A carreta seguiria então por uma rodovia com quatro faixas de rolamento, poucos acessos, pavimento sem buracos, até as saídas para Rodovia Anhangüera ou Bandeirantes, rumo a seu destino: Rio Claro, no interior paulista. No caminho, teria cruzado as Rodovias Régis Bittencourt, Raposo Tavares e Castelo Branco.
A estimativa da empresa Desenvolvimento Rodoviário S.A. (Dersa) é de uma redução de 43% dos 165 mil caminhões que circulam diariamente pelas Marginais; e de 37% dos 25 mil que usam a Avenida dos Bandeirantes, com o trecho sul.
Os estudos ambientais apontam ainda uma expectativa de redução de 67% no risco de acidentes rodoviários, comparando com o que ocorre nas Rodovias Dutra e Anhangüera. Embora não revele o número, a queda seria ainda maior nas Marginais, de acordo com a Dersa.
Segundo o estudo ambiental, no trecho sul a previsão é de que ocorra um acidente com veículo com carga perigosa a cada 50 anos. Nos trechos norte e leste, a expectativa seria ainda melhor: um evento a cada cem anos. A diferença ocorreria por causa do movimento maior de carga no sul, devido à sua ligação com o Porto de Santos.

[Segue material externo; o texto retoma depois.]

(** Grouping by the JSON text of the fields is grouping by the values of the fields:
    the buckets partition the rows, no bucket is empty, and the bucket of a row holds, in
    their order, exactly the rows that agree with it on every group-by field (a number that
    is not finite counting as null). *)
Theorem group_partition by_ rows :
  let groups := group_rows num_to_string by_ rows in
  flat_map snd groups ≡ₚ rows ∧
  ∀ k bucket, (k, bucket) ∈ groups →
    bucket ≠ [] ∧
    ∀ r, r ∈ bucket →
      bucket = filter (λ r', agree by_ r r' = true) rows.
Proof.
  destruct (group_buckets num_to_string by_ rows) as (_ & Hperm & Hb). split; [done|].
  intros k bucket Hin. destruct (Hb k bucket Hin) as [Hne Hbucket]. split; [done|].
  intros r Hr. rewrite Hbucket in Hr |- *. apply list_elem_of_filter in Hr as [Hk Hr].
  apply list_filter_iff. intros r'. rewrite agree_groupKey, Hk. naive_solver.
Qed.
End GroupKey.

(** ** Sorting *)

Section StableSort.
Context {A : Type} (cmp : A → A → num).

(** The comparator puts [a] after [b]. *)
Definition above (a b : A) : bool := nltb nzero (cmp a b).
Definition at_most (a b : A) : Prop := above a b = false.
Definition level (a b : A) : bool := negb (above a b) && negb (above b a).

(** What the language asks of a comparator, on the sorted elements. *)
Record consistent (l : list A) : Prop := {
  cs_asym a b : a ∈ l → b ∈ l → above a b = true → at_most b a;
  cs_trans a b c : a ∈ l → b ∈ l → c ∈ l → at_most a b → at_most b c → at_most a c
}.

Lemma consistent_sub l l' : l ⊆ l' → consistent l' → consistent l.
Proof.
  intros Hsub [Ha Ht]. split.
  - intros a b H1 H2. by apply Ha; apply Hsub.
  - intros a b c H1 H2 H3. by apply Ht; apply Hsub.
Qed.

Lemma insert_sorted_perm x l : insert_sorted cmp x l ≡ₚ x :: l.
Proof.
  induction l as [|y l IH]; simpl; [done|]. destruct (nltb _ _); [|done].
  by rewrite IH, Permutation_swap.
Qed.

Lemma sort_by_perm l : sort_by cmp l ≡ₚ l.
Proof. induction l as [|x l IH]; simpl; [done|]. by rewrite insert_sorted_perm, IH. Qed.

O trecho sul do Rodoanel, de R$ 2,58 bilhões, está na fase de licença de instalação. Ele tem de atender a vários prazos de pendências ambientais antes de receber sinal verde para começar a obra. A intenção é começar a abrir frentes de trabalho em julho. Os contratos dos cinco lotes com as vencedoras da licitação foram assinados no fim de abril.